What needs to be done:
Reproduce verbatim the lines of the material below, starting at the line with "else if is_kind tIdent x then" and ending at the line with "parseFor n t", both inclusive; skip the rest.

Source material:
(* ===== verification/BcParse.v ===== *)
(** * The syntax of bc and its parser (src/cmds/internal/bc/interpreter.go)

    The syntax trees of expressions and statements and the recursive-descent
    parser over the tokens of [BcLex]. The position in the token slice is the
    slice from it on; [cur] panics when there is none left. Messages that
    quote a token are kept as the token's line and text. *)

From Stdlib Require Import ZArith Lia String.
From stdpp Require Import base tactics list numbers strings.
From S2P Require Import Prelude BcNumber BcLex.
Import BcLex.

Open Scope Z_scope.
Open Scope go_scope.

Module BcParse.

(** ** Errors *)

Inductive error :=
| EOF
| LexError (msg : list Z)
| Expected (ln : Z) (want got : list Z)
| ExpectedSeparator (ln : Z) (near : list Z)
| ExpectedExpression (ln : Z) (near : list Z)
| ExpectedSemicolon (ln : Z)
| ExpectedName (ln : Z)
| OutsideContext
| ArrayAlone (name : list Z)
| IndexOutside
| ValueOutside (v : option Z) (min max : Z)
| AssignmentVariable
| IncrementVariable
| UnknownOperator (op : list Z)
| ArgumentCount (name : list Z) (n : Z)
| UndefinedFunction (name : list Z)
| ArrayParameter (name : list Z)
| NumberError (e : Bc.bc_error)
| MathError (msg : list Z).

(** ** Syntax *)

Inductive expr :=
| literalExpr (lit : list Z)
| numberExpr (n : Bc.Number)
| parenExpr (e : expr)
| variableExpr (name : list Z) (index : option expr)
| wholeArrayExpr (name : list Z)
| unaryExpr (op : list Z) (e : expr)
| binaryExpr (op : list Z) (l r : expr)
| incExpr (e : expr) (delta : Z) (post : bool)
| callExpr (name : list Z) (args : list expr).

Record param := mkParam { pname : list Z; array : bool }.

Inductive flow := flowNone | flowBreak | flowReturn | flowQuit.

Inductive stmt : Set :=
| exprStmt (e : expr) (print : bool)
| stringStmt (v : list Z)
| blockStmt (ss : list stmt)
| flowStmt (f : flow)
| returnStmt (e : expr)
| defineStmt (name : list Z) (f : function)
| ifStmt (c : expr) (yes no : list stmt)
| whileStmt (c : expr) (body : list stmt)
| forStmt (init cond post : option expr) (body : list stmt)
with function : Set :=
| mkFunction (params autos : list param) (body : list stmt).

Definition params (f : function) : list param := let 'mkFunction ps _ _ := f in ps.
Definition autos (f : function) : list param := let 'mkFunction _ ps _ := f in ps.
Definition body (f : function) : list stmt := let 'mkFunction _ _ ss := f in ss.

Definition assignmentOp (op : list Z) : bool :=
  existsb (str_eqb op) [str! "="; str! "+="; str! "-="; str! "*="; str! "/="; str! "%="; str! "^="].

Definition isAssignment (e : expr) : bool :=
  match e with binaryExpr op _ _ => assignmentOp op | _ => false end.

(** ** The parser

    A parse either panics or runs out of fuel, or gives an error, or a tree
    and the tokens left. *)
Abbreviation parse A := (outcome (error + A * list token)).

Definition andthen {A B} (c : parse A) (f : A -> list token -> parse B) : parse B :=
  match c with
  | Ret (inr (a, t)) => f a t
  | Ret (inl e) => Ret (inl e)
  | Panic => Panic
  | OutOfFuel => OutOfFuel
  end.
Local Notation "'do!' x , t := c 'in' f" := (andthen c (fun x t => f))
  (at level 10, x pattern, t name, c at level 100, f at level 200).

Definition ok {A} (a : A) (t : list token) : parse A := Ret (inr (a, t)).
Definition fail {A} (e : error) : parse A := Ret (inl e).

Definition cur (t : list token) : parse token := let! x := index t 0 in ok x t.

Definition take (t : list token) : parse token :=
  match t with
  | [] => Panic
  | [x] => ok x t
  | x :: t' => ok x t'
  end.

Definition accept (w : list Z) (t : list token) : parse bool :=
  match t with
  | [] => Panic
  | x :: t' => if str_eqb (text x) w then ok true t' else ok false t
  end.

Fixpoint skipNL (t : list token) : parse unit :=
  match t with
  | [] => Panic
  | x :: t' => if is_kind tNL x then skipNL t' else ok tt t
  end.

Definition want (w : list Z) (t : list token) : parse unit :=
  do! b, t := accept w t in
  if (b : bool) then ok tt t else do! x, t := cur t in fail (Expected (tline x) w (text x)).

Definition prec (op : list Z) : Z :=
  if assignmentOp op then 1
  else if existsb (str_eqb op) [str! "+"; str! "-"] then 5
  else if existsb (str_eqb op) [str! "*"; str! "/"; str! "%"] then 6
  else if str_eqb op (str! "^") then 7
  else 0.

(** The level at which the right operand is read. *)
Definition next_level (op : list Z) : Z :=
  if str_eqb op (str! "^") || str_eqb (drop (length op - 1) op) (str! "=") then prec op else prec op + 1.

Fixpoint binary (fuel : nat) (min : Z) (t : list token) : parse expr :=
  match fuel with
  | O => OutOfFuel
  | S n => do! lhs, t := unary n t in binary_loop n min lhs t
  end
with binary_loop (fuel : nat) (min : Z) (lhs : expr) (t : list token) : parse expr :=
  match fuel with
  | O => OutOfFuel
  | S n =>
      do! x, t := cur t in
      let op := text x in
      if prec op <? min then ok lhs t
      else
        do! _, t := take t in
        do! rhs, t := binary n (next_level op) t in
        binary_loop n min (binaryExpr op lhs rhs) t
  end
with unary (fuel : nat) (t : list token) : parse expr :=
  match fuel with
  | O => OutOfFuel
  | S n =>
      do! minus, t := accept (str! "-") t in
      if (minus : bool) then do! e, t := unary n t in ok (unaryExpr (str! "-") e) t
      else
        do! inc, t := accept (str! "++") t in
        if (inc : bool) then do! e, t := unary n t in ok (incExpr e 1 false) t
        else
          do! dec, t := accept (str! "--") t in
          if (dec : bool) then do! e, t := unary n t in ok (incExpr e (-1) false) t
          else
            do! e, t := primary n t in
            do! inc, t := accept (str! "++") t in
            if (inc : bool) then ok (incExpr e 1 true) t
            else
              do! dec, t := accept (str! "--") t in
              if (dec : bool) then ok (incExpr e (-1) true) t else ok e t
  end
with primary (fuel : nat) (t : list token) : parse expr :=
  match fuel with
  | O => OutOfFuel
  | S n =>
      do! x, t := take t in
      let expected := fail (ExpectedExpression (tline x) (text x)) in
      match kind x with
      | tNumber => ok (literalExpr (text x)) t
      | tIdent =>
          do! call, t := accept (str! "(") t in
          if (call : bool) then
            do! y, t := cur t in
            do! args, t := (if str_eqb (text y) (str! ")") then ok [] t else arguments n t) in
            do! _, t := want (str! ")") t in
            ok (callExpr (text x) args) t
          else
            do! indexed, t := accept (str! "[") t in
            if (indexed : bool) then
              do! whole, t := accept (str! "]") t in
              if (whole : bool) then ok (wholeArrayExpr (text x)) t
              else
                do! idx, t := binary n 1 t in
                do! _, t := want (str! "]") t in
                ok (variableExpr (text x) (Some idx)) t
            else ok (variableExpr (text x) None) t
      | tOp =>
          if str_eqb (text x) (str! "(") then
            do! e, t := binary n 1 t in
            do! _, t := want (str! ")") t in
            ok (parenExpr e) t
          else expected
      | _ => expected
      end
  end
with arguments (fuel : nat) (t : list token) : parse (list expr) :=
  match fuel with
  | O => OutOfFuel
  | S n =>
      do! e, t := binary n 1 t in
      do! more, t := accept (str! ",") t in
      if (more : bool) then do! es, t := arguments n t in ok (e :: es) t else ok [e] t
  end.

Definition expression (fuel : nat) (t : list token) : parse expr := binary fuel 1 t.

Definition relationalExpression (fuel : nat) (t : list token) : parse expr :=
  do! lhs, t := expression fuel t in
  do! x, t := cur t in
  if existsb (str_eqb (text x)) [str! "=="; str! "!="; str! "<"; str! "<="; str! ">"; str! ">="] then
    do! op, t := take t in
    do! rhs, t := expression fuel t in
    ok (binaryExpr (text op) lhs rhs) t
  else ok lhs t.

Definition condition (fuel : nat) (t : list token) : parse expr :=
  do! _, t := want (str! "(") t in
  do! e, t := relationalExpression fuel t in
  do! _, t := want (str! ")") t in
  ok e t.

Fixpoint parse_params (fuel : nat) (t : list token) : parse (list param) :=
  match fuel with
  | O => OutOfFuel
  | S n =>
      do! x, t := cur t in
      if is_kind tIdent x then
        do! name, t := take t in
        do! arr, t := accept (str! "[") t in
        do! _, t := (if (arr : bool) then want (str! "]") t else ok tt t) in
        do! more, t := accept (str! ",") t in
        if (more : bool) then do! ps, t := parse_params n t in ok (mkParam (text name) arr :: ps) t
        else ok [mkParam (text name) arr] t
      else ok [] t
  end.

(** A semicolon of a [for] statement. *)
Definition semicolon (t : list token) : parse unit :=
  do! x, t := cur t in
  if is_kind tNL x then do! _, t := take t in ok tt t else fail (ExpectedSemicolon (tline x)).

Definition lex_error {A} (x : token) : parse A := fail (LexError (text x)).

Fixpoint statement (fuel : nat) (t : list token) : parse stmt :=
  match fuel with
  | O => OutOfFuel
  | S n =>
      do! x, t := cur t in
      let expression_statement :=
        do! e, t := expression n t in ok (exprStmt e (negb (isAssignment e))) t in
      if is_kind tError x then lex_error x
      else if str_eqb (text x) (str! "{") then do! ss, t := block n t in ok (blockStmt ss) t
      else if is_kind tString x then do! _, t := take t in ok (stringStmt (text x)) t
      else if is_kind tIdent x then
        if str_eqb (text x) (str! "define") then parseDefine n t
        else if str_eqb (text x) (str! "if") then parseIf n t
        else if str_eqb (text x) (str! "while") then parseWhile n t
        else if str_eqb (text x) (str! "for") then parseFor n t
        else if str_eqb (text x) (str! "break") then do! _, t := take t in ok (flowStmt flowBreak) t
        else if str_eqb (text x) (str! "quit") then fail EOF
        else if str_eqb (text x) (str! "return") then
          do! _, t := take t in
          do! open, t := accept (str! "(") t in
          if (open : bool) then
            do! y, t := cur t in
            do! e, t := (if str_eqb (text y) (str! ")") then ok (numberExpr (Bc.fromInt64 0)) t
                         else expression n t) in
            do! _, t := want (str! ")") t in
            ok (returnStmt e) t
          else ok (returnStmt (numberExpr (Bc.fromInt64 0))) t
        else expression_statement
      else expression_statement
  end
with block (fuel : nat) (t : list token) : parse (list stmt) :=
  match fuel with
  | O => OutOfFuel
  | S n =>
      do! _, t := want (str! "{") t in
      do! _, t := skipNL t in
      do! ss, t := program n true t in
      do! _, t := want (str! "}") t in
      ok ss t
  end
with program (fuel : nat) (stopBrace : bool) (t : list token) : parse (list stmt) :=
  match fuel with
  | O => OutOfFuel
  | S n => do! _, t := skipNL t in program_loop n stopBrace t
  end
with program_loop (fuel : nat) (stopBrace : bool) (t : list token) : parse (list stmt) :=
  match fuel with
  | O => OutOfFuel
  | S n =>
      do! x, t := cur t in
      if is_kind tEOF x || (stopBrace && str_eqb (text x) (str! "}")) then ok [] t
      else if is_kind tError x then lex_error x
      else
        do! b, t := statement n t in
        do! y, t := cur t in
        if negb (is_kind tNL y) && negb (is_kind tEOF y) && negb (str_eqb (text y) (str! "}")) then
          fail (ExpectedSeparator (tline y) (text y))
        else
          do! _, t := skipNL t in
          do! ss, t := program_loop n stopBrace t in
          ok (b :: ss) t
  end
with parseDefine (fuel : nat) (t : list token) : parse stmt :=
  match fuel with
  | O => OutOfFuel
  | S n =>
      do! _, t := take t in
      do! name, t := take t in
      if negb (is_kind tIdent name) then fail (ExpectedName (tline name))
      else
        do! _, t := want (str! "(") t in
        do! ps, t := parse_params n t in
        do! _, t := want (str! ")") t in
        do! _, t := skipNL t in
        do! _, t := want (str! "{") t in
        do! _, t := skipNL t in
        do! x, t := cur t in
        do! vs, t :=
          (if str_eqb (text x) (str! "auto") then
             do! _, t := take t in
             do! vs, t := parse_params n t in
             do! _, t := skipNL t in
             ok vs t
           else ok [] t) in
        do! ss, t := program n true t in
        do! _, t := want (str! "}") t in
        ok (defineStmt (text name) (mkFunction ps vs ss)) t
  end
with parseIf (fuel : nat) (t : list token) : parse stmt :=
  match fuel with
  | O => OutOfFuel
  | S n =>
      do! _, t := take t in
      do! c, t := condition n t in
      do! _, t := skipNL t in
      do! b, t := statement n t in
      ok (ifStmt c [b] []) t
  end
with parseWhile (fuel : nat) (t : list token) : parse stmt :=
  match fuel with
  | O => OutOfFuel
  | S n =>
      do! _, t := take t in
      do! c, t := condition n t in
      do! _, t := skipNL t in
      do! b, t := statement n t in
      ok (whileStmt c [b]) t
  end
with parseFor (fuel : nat) (t : list token) : parse stmt :=
  match fuel with
  | O => OutOfFuel
  | S n =>
      do! _, t := take t in
      do! _, t := want (str! "(") t in
      do! x, t := cur t in
      do! init, t := (if is_kind tNL x then ok None t else do! e, t := expression n t in ok (Some e) t) in
      do! _, t := semicolon t in
      do! x, t := cur t in
      do! cond, t := (if is_kind tNL x then ok None t else do! e, t := relationalExpression n t in ok (Some e) t) in
      do! _, t := semicolon t in
      do! x, t := cur t in
      do! post, t := (if str_eqb (text x) (str! ")") then ok None t
                      else do! e, t := expression n t in ok (Some e) t) in
      do! _, t := want (str! ")") t in
      do! _, t := skipNL t in
      do! b, t := statement n t in
      ok (forStmt init cond post [b]) t
  end.

End BcParse.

Written solution:
      else if is_kind tIdent x then
        if str_eqb (text x) (str! "define") then parseDefine n t
        else if str_eqb (text x) (str! "if") then parseIf n t
        else if str_eqb (text x) (str! "while") then parseWhile n t
        else if str_eqb (text x) (str! "for") then parseFor n t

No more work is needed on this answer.